#### Work task:
Using the listing below, set down exactly the lines starting at the line that contains "(** * [tokio-uring-reactor/src/reactor.rs]: the" and ending at the line that contains "Local Open Scope rust_scope.", both included, and no others.
───
(* ===== verification/Reactor.v ===== *)
(** * [tokio-uring-reactor/src/reactor.rs]: the reactor

    [CompletionState], [Inner] and their operations, over a ring device and
    the heap of registrations.  [Rc<UnsafeCell<Inner>>], [Pin] and [InnerMut]
    only give access to the one [Inner]; [read_buf] and [read_iovec] are set up
    by [init] and not used. *)

From S2P Require Import Prelude Std Sys Submission Ring Kern Mmap SubQueue CompQueue Rings.
From S2P Require Import QueueOps Registration Unpark Device.

Local Open Scope Z_scope.
Local Open Scope rust_scope.

(** [CompletionState] without its [park], whose shared part lies in the
    device. *)
Record CompletionState : Type := mkCS {
  requeue_timer : bool; timer_pending : bool; requeue_park : bool; active_wait : Z }.

Definition CompletionState_new : CompletionState := mkCS true false true 0.

(** [reactor::Inner]: the device (ring, timer, park), the descriptors of the
    timer and of the pipe's read end, the state for completions; and the heap
    in which the registrations lie. *)
Record RInner (W D : Type) : Type := mkInner_ {
  dev : W; timer_fd : Z; park_fd : Z; cs : CompletionState; regs : Heap D }.
Arguments mkInner_ {W D}.
Arguments dev {W D}.
Arguments timer_fd {W D}.
Arguments park_fd {W D}.
Arguments cs {W D}.
Arguments regs {W D}.

Section reactor.
Context {W D : Type} `{!RingDevice W} `{!Others} `{!Build} `{!LibcPoll}.
Abbreviation MR := (M (RInner W D)).

Definition set_dev (w : W) (r : RInner W D) : RInner W D :=
  mkInner_ w (timer_fd r) (park_fd r) (cs r) (regs r).
Definition set_cs (c : CompletionState) (r : RInner W D) : RInner W D :=
  mkInner_ (dev r) (timer_fd r) (park_fd r) c (regs r).
Definition set_regs (h : Heap D) (r : RInner W D) : RInner W D :=
  mkInner_ (dev r) (timer_fd r) (park_fd r) (cs r) h.

Definition on_dev {X} (m : M W X) : MR X := zoom dev set_dev m.
Definition on_regs {X} (m : M (Heap D) X) : MR X := zoom regs set_regs m.
Definition on_cs (f : CompletionState → CompletionState) : MR unit :=
  modify (λ r, set_cs (f (cs r)) r).
Definition on_park {X} (m : M Shared X) : MR X := on_dev (zoom shared put_shared m).

Definition set_requeue_timer b c := mkCS b (timer_pending c) (requeue_park c) (active_wait c).
Definition set_timer_pending b c := mkCS (requeue_timer c) b (requeue_park c) (active_wait c).
Definition set_requeue_park b c := mkCS (requeue_timer c) (timer_pending c) b (active_wait c).
Definition set_active_wait n c := mkCS (requeue_timer c) (timer_pending c) (requeue_park c) n.

(** [self.active_wait -= 1], [+= 1]; a [usize]. *)
Definition active_wait_dec : MR unit :=
  c ← gets cs; n ← embed (sub_u 64 (active_wait c) 1); on_cs (set_active_wait n).
Definition active_wait_inc : MR unit :=
  c ← gets cs; n ← embed (add_u 64 (active_wait c) 1); on_cs (set_active_wait n).

(** [reg] is dropped when the scope ends, or unwinds. *)
Definition handle_completion (user_data : Z) (result : UringResult) : MR unit :=
  if 0 =? user_data then mret tt
  else
    active_wait_dec;;
    if 0 =? Z.land user_data 1 then
      let reg := from_user_data user_data in
      on_regs (with_drop (notify reg result) (rc_drop reg))
    else if user_data =? TIMER then
      on_cs (set_requeue_timer true);; on_cs (set_timer_pending true)
    else if user_data =? PARK then
      on_park clear_event;; on_cs (set_requeue_park true)
    else panic "unknown event".

(** The [for] loop, for at most [fuel] turns. *)
Fixpoint drain (fuel : nat) (received : bool) : MR bool :=
  match fuel with
  | O => hang "completions keep arriving"
  | S fuel =>
      x ← on_dev d_next;
      match x with
      | None => mret received
      | Some cqe =>
          handle_completion (cqe_user_data cqe)
            {| result_code := cqe_res cqe; result_flags := cqe_flags cqe |};;
          drain fuel true
      end
  end.
Definition check_completions (fuel : nat) : MR bool :=
  with_drop (drain fuel false) (on_dev d_finish).

(** A closure that fills an entry and cannot fail. *)
Definition filling (f : SubmissionEntry → SubmissionEntry) : M SubmissionEntry unit := modify f.

(** [self.uring.submission_queue().bulk().submit_with(|entry| { f; entry.user_data
    = user_data; Ok(()) })?; self.completion_state.active_wait += 1; Ok(())] *)
Definition queue_entry (f : SubmissionEntry → SubmissionEntry) (user_data : M SubmissionEntry Z)
    : MR (result unit (SubmissionError Empty_set)) :=
  r ← on_dev (d_submit (filling f;; u ← user_data; filling (set_user_data u);; mret (Ok tt)));
  match r with
  | Err e => mret (Err e)
  | Ok _ => active_wait_inc;; mret (Ok tt)
  end.

Definition queue_timer_poll : MR (result unit (SubmissionError Empty_set)) :=
  fd ← gets timer_fd;
  queue_entry (λ entry, poll_add entry (FD fd) PollFlags_IN) (mret TIMER).
Definition queue_park_read : MR (result unit (SubmissionError Empty_set)) :=
  fd ← gets park_fd;
  queue_entry (λ entry, poll_add entry (FD fd) PollFlags_IN) (mret PARK).

Definition sq_full_map_err (e : SubmissionError Empty_set) : io_error :=
  Custom Other "submission queue full".

(** The closure owns [reg]; when the queue is full it is dropped without
    having run, and [reg] with it. *)
Definition queue_async (f : SubmissionEntry → SubmissionEntry) (reg : Z)
    : MR (result unit io_error) :=
  r ← queue_entry f (into_user_data reg);
  match r with
  | Err QueueFull => on_regs (rc_drop reg);; mret (Err (sq_full_map_err QueueFull))
  | Err (FillError e) => mret (Err (sq_full_map_err (FillError e)))
  | Ok _ => mret (Ok tt)
  end.
Definition queue_async_read (fd offset : Z) (iovec : slice_ptr) (reg : Z) :=
  queue_async (λ entry, readv entry IoPriority_None (FD fd) offset 0 iovec) reg.
Definition queue_async_write (fd offset : Z) (iovec : slice_ptr) (reg : Z) :=
  queue_async (λ entry, writev entry IoPriority_None (FD fd) offset 0 iovec) reg.
Definition queue_async_poll (fd flags : Z) (reg : Z) :=
  queue_async (λ entry, poll_add entry (FD fd) flags) reg.

(** [park_inner], in the parts between its blank lines.  A [Duration] is its
    nanoseconds. *)
Definition set_timer (timeout : option Z) : MR unit :=
  match timeout with
  | Some t =>
      (if debug_assertions then
         assert (negb (t =? 0)) "assertion failed: timeout != Duration::new(0, 0)"
       else mret tt);;
      on_dev (d_timer (Oneshot t));; on_cs (set_timer_pending false)
  | None =>
      c ← gets cs;
      if timer_pending c then
        on_dev (d_timer Disarmed);; on_cs (set_timer_pending false)
      else mret tt
  end.
(** [if flag { if queue().is_err() { wait = false } else { flag = false } }]:
    the new value of [wait], [true] before. *)
Definition requeue (flag : CompletionState → bool)
    (queue : MR (result unit (SubmissionError Empty_set)))
    (reset : CompletionState → CompletionState) : MR bool :=
  c ← gets cs;
  if flag c then
    r ← queue;
    match r with
    | Err _ => mret false
    | Ok _ => on_cs reset;; mret true
    end
  else mret true.

(** The block that holds the [ParkEntered]: [None] is its early [return Ok(())]. *)
Definition entered_block (pending : Z) (wait : bool) : MR (option (result unit io_error)) :=
  allow_wait ← on_park Park_enter;
  with_drop (
    let wait := wait && allow_wait in
    if (0 =? pending) && negb wait then mret None
    else
      let '(min_complete, flags) :=
        if wait then (1, EnterFlags_GETEVENTS) else (0, 0) in
      r ← on_dev (d_enter pending min_complete flags);
      mret (Some r))
    (on_park ParkEntered_drop).

Definition park_inner (fuel : nat) (wait : bool) (timeout : option Z)
    : MR (result unit io_error) :=
  got ← check_completions fuel;
  let wait := wait && negb got in
  pend ← on_park Park_pending;
  let wait := wait && negb pend in
  wait ← (if wait then
            set_timer timeout;;
            requeue requeue_timer queue_timer_poll (set_requeue_timer false)
          else mret false);
  wait ← (if (wait : bool) then
            requeue requeue_park queue_park_read (set_requeue_park false)
          else mret false);
  pending ← on_dev d_pending;
  r ← entered_block pending wait;
  match r with
  | None => mret (Ok tt)
  | Some (Err e) => mret (Err e)
  | Some (Ok _) => check_completions fuel;; mret (Ok tt)
  end.

Definition park (fuel : nat) : MR (result unit io_error) := park_inner fuel true None.
Definition park_timeout (fuel : nat) (duration : Z) : MR (result unit io_error) :=
  if duration =? 0 then park_inner fuel false None else park_inner fuel true (Some duration).
End reactor.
───
#### Solution to this task:
(** * [tokio-uring-reactor/src/reactor.rs]: the reactor

    [CompletionState], [Inner] and their operations, over a ring device and
    the heap of registrations.  [Rc<UnsafeCell<Inner>>], [Pin] and [InnerMut]
    only give access to the one [Inner]; [read_buf] and [read_iovec] are set up
    by [init] and not used. *)

From S2P Require Import Prelude Std Sys Submission Ring Kern Mmap SubQueue CompQueue Rings.
From S2P Require Import QueueOps Registration Unpark Device.

Local Open Scope Z_scope.
Local Open Scope rust_scope.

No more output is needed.